Homer greeted him on the driveway of his place, leading him to the porch, looking back to make sure he was being followed as Mickey dismounted from the bike. What was inside the door that was left ajar was not a pretty sight. It was… well… everything was on the floor…. The Remington… and the monitor screen as well as all his papers. He approached the desk to see that the side of the case to the computer was open and the hard-drive was missing. Damn, who? What? Why?
His neighbor, Jack, came down from his apartment upstairs and stood at the door surveying the mess, “Some guy was here… what the hell, I didn’t know he was doing this?”
“What did he look like?”
“I never seen him before… he was tall… a big guy.”
“Did he walk up or did he come in a car?”
“I didn’t see a car; he could have been parked around the side. I didn’t really look… I didn’t know he’d done…” his tone was a little too apologetic. I knew Jack would have stayed low and wouldn’t have done anything to stop it.
“How many were there?”
“Just one… I think maybe I saw him before… tall, like that inspector… you know?”
That was better. He is at least giving up some useful information. Jack went back up to his apartment. Mickey picked the phone off the floor and set it on the desk. Should he call the police and report it? Sure, why not? He called, thinking, there were some obvious prints on the door, that they could dust the place. If it was Ryan, why would he leave prints? Was he sending Mickey a message? The place was trashed… that got his attention. He wondered, “So, what was I doing that would deserve this much attention and what is on my hard drive that he would want?” At that time most of what he wrote was on “A” disks but he was beginning to put it all on CD’s. Where are they? The “A” disks were all there but with screwdriver punctures in the cases. The CD’s were scattered from where he kept them in the desk drawer and gouged with X’s on the surface. All the other drawers were pulled out and dumped… What the f…? “My novels… thank God I have the manuscripts.” He had his two latest on CD’s in his cab anyway. The cab was parked on the street… He checked it. The doors were still locked. The visor still had his CDs there. He went back into the apartment to wait.
There was a knock at the screen door on the porch. My god, he thought, they’re here already? He looked out to see two Hispanic young men in suits with brief-cases. It was not the right time for this shit! Not sure what he expected of them but he opened the door.
“Hello,” the older of the two greeted him, “We would like to share some information from the Bible.”
“Oh, thank you very much but I’m good with it.” Mickey cut him short, trying not to be rude, he shut the door.
Other times he would have invited them in and offered them some tea. It is always good to be polite when someone has a Bible and the burden of hauling a vision of the dead prophet around. Mickey admired them because they didn’t even know him and yet they were at his door, personally, and trying to save his soul. He wished them well but he had business to attend... clean up this mess and think…. “Maybe I should wait ‘til the cops get here?”
The police arrived a mere minute or two after the Jehovah Witnesses left. He thought, “… like they had to be waiting around the corner: or am I getting paranoid? The cops took the information and did the usual report. Mickey had only the computer and disks damaged and nothing but the hard drive was missing… TV, VCR, tapes … all went untouched. It was just a matter of the place being trashed. The cops turned to leave.
“Wait a minute,” Mickey demanded, “Aren’t you going to dust for prints or anything?”
“So,” the #1 cop smirked, “you want us to get unit with a print-kit over here for this?”
“Sure I do… I want to prosecute the fuckers that did this.” Frustrated, he pointed to the smears that were so obvious on the window of the front door. “Here’s some, right in front of you.”
“Okay, okay… we’ll dust ‘em.” The cop humored him.
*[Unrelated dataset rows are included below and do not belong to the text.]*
(** * Forecast Assistant: aggregation, ranking and cart link

    A shallow embedding of the three revisions of [server.js] found in the
    repository:

    - [ServerJs]   : src/server.js            (one window, clamp at 50, top N)
    - [Seasonal]   : src/unnamed/part_000     (one window + monthly breakdown)
    - [TwoWindow]  : src/unnamed/part_001     (recent + seasonal windows, top N)

    JavaScript numbers are modelled exactly: quantities are integers ([Z]),
    the monthly average is a rational ([Q]).  This agrees with IEEE doubles
    for the integer quantities an order can carry (far below 2^53), for a
    window length different from 0, and for identifiers below 10^21, which
    [String] prints in plain decimal. *)

From Stdlib Require Import ZArith QArith Qround List String Ascii Bool Lia Lqa.
From Stdlib Require Import Permutation Sorted.
From Stdlib Require Import DecimalString DecimalPos DecimalN DecimalZ.
Import ListNotations.

Local Open Scope string_scope.
Local Open Scope list_scope.
Local Open Scope Z_scope.

(** ** The fragment of the JavaScript runtime the program uses *)

Module Js.

(** [String(n)] and [`${n}`] for an integer number. *)
Definition ToString (n : Z) : string := NilZero.string_of_int (Z.to_int n).

(** The values a line item's [variant_id] / [product_id] take in the
    order source's JSON: absent, [null], or a number. *)
Inductive Id : Type :=
| Undefined
| Null
| Num (n : Z).

(** ToBoolean. *)
Definition truthy (v : Id) : bool :=
  match v with
  | Num n => negb (n =? 0)
  | _ => false
  end.

(** [a || b]. *)
Definition or (a b : Id) : Id := if truthy a then a else b.

(** [String(v)]. *)
Definition String_ (v : Id) : string :=
  match v with
  | Undefined => "undefined"
  | Null => "null"
  | Num n => ToString n
  end.

(** [s || t] on optional strings ([None] is an absent property); the empty
    string is falsy. *)
Definition truthy_str (s : option string) : bool :=
  match s with
  | Some s => negb (s =? EmptyString)%string
  | None => false
  end.

Definition or_empty (b : option string) : string :=
  match b with
  | Some t => t
  | None => EmptyString
  end.

(** [li.name || li.title || ''] *)
Definition or_str (a b : option string) : string :=
  if truthy_str a then or_empty a else or_empty b.

(** [q || 0] on an optional number. *)
Definition or_zero (q : option Z) : Z :=
  match q with
  | Some q => q
  | None => 0
  end.

(** *** Plain objects used as maps

    An object created by [{}] and only written through [map[k] = v] is its
    list of own properties in insertion order.  Keys are never names of
    [Object.prototype] here (they are [String] of an [Id]). *)
Definition Object (V : Type) : Type := list (string * V).

Section Objects.
Context {V : Type}.

(** [o[k]] *)
Fixpoint get (o : Object V) (k : string) : option V :=
  match o with
  | [] => None
  | (k', v) :: o' => if (k' =? k)%string then Some v else get o' k
  end.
He didn’t realize it at the time but it didn’t take a wild conspiracy to explain the reticence of the police to dust for prints. As in all small, affluent cities like Santa Barbara, the police have their hands full going to calls for burglaries where real items with serial numbers are taken off to Oxnard to be hawked for a fix. A trashed room, a wrecked computer, and a few damaged disks, don’t amount to much as far as the case load goes. Still, he was peeved and saw the workings of Nick, Ryan or Richards in the shadows behind all this. He made his annoyance clear by glowering at the cop as he did his job.
“When you find out who these guys are will you let me know tomorrow?” he pouted.
“Hey, will you back off a bit?” The print-kit officer pulled a piece of clear tape off the spot he’d dusted, “I don’t know what you expect to come of this but by this time tomorrow your report will be at the bottom of a pile of seventy-five on some corner desk in the assistant D.A.’s office.”
“Won’t you like… run the prints through some list or something?”
“Naw, it ain’t like that,” he ripped another piece of tape off of the door and pressed it onto a card, “this ain’t exactly a murder, you know?”
“Really, if this was a house in Montecito you’d run ‘em, huh?”
“You know that stack of reports I told you about? They’re mostly from folks who actually lost something… jewelry, silverware… you know, from houses in Hope Ranch and Montecito.” He closed up his print kit, handed me a carbon copy of his report but stopped before going out onto the porch and said, “You can replace that hard drive for less than a hundred bucks, you know?”
“No, I don’t know…you know?” His annoyance went unappreciated as the duster was already halfway to his car.
It was hard to read his name on the carbon paper copy but he made it out to be, through the feint ink and scrawl, Schmidt or maybe Schultz…. some sort of Schitz. He threw it in a corner and went to work putting things back in order. A mess like this was incentive to clean house so he did that and felt pretty good about it around midnight when he finished.  Mickey called the dispatcher to let him know he wouldn’t be coming in that night and stayed home with his tidy desk and trusty Remington. He held the phone back from his ear as the dispatch, Stella, cussed him out, typed out the events of the past few days on paper and finally hit the sack by three a.m.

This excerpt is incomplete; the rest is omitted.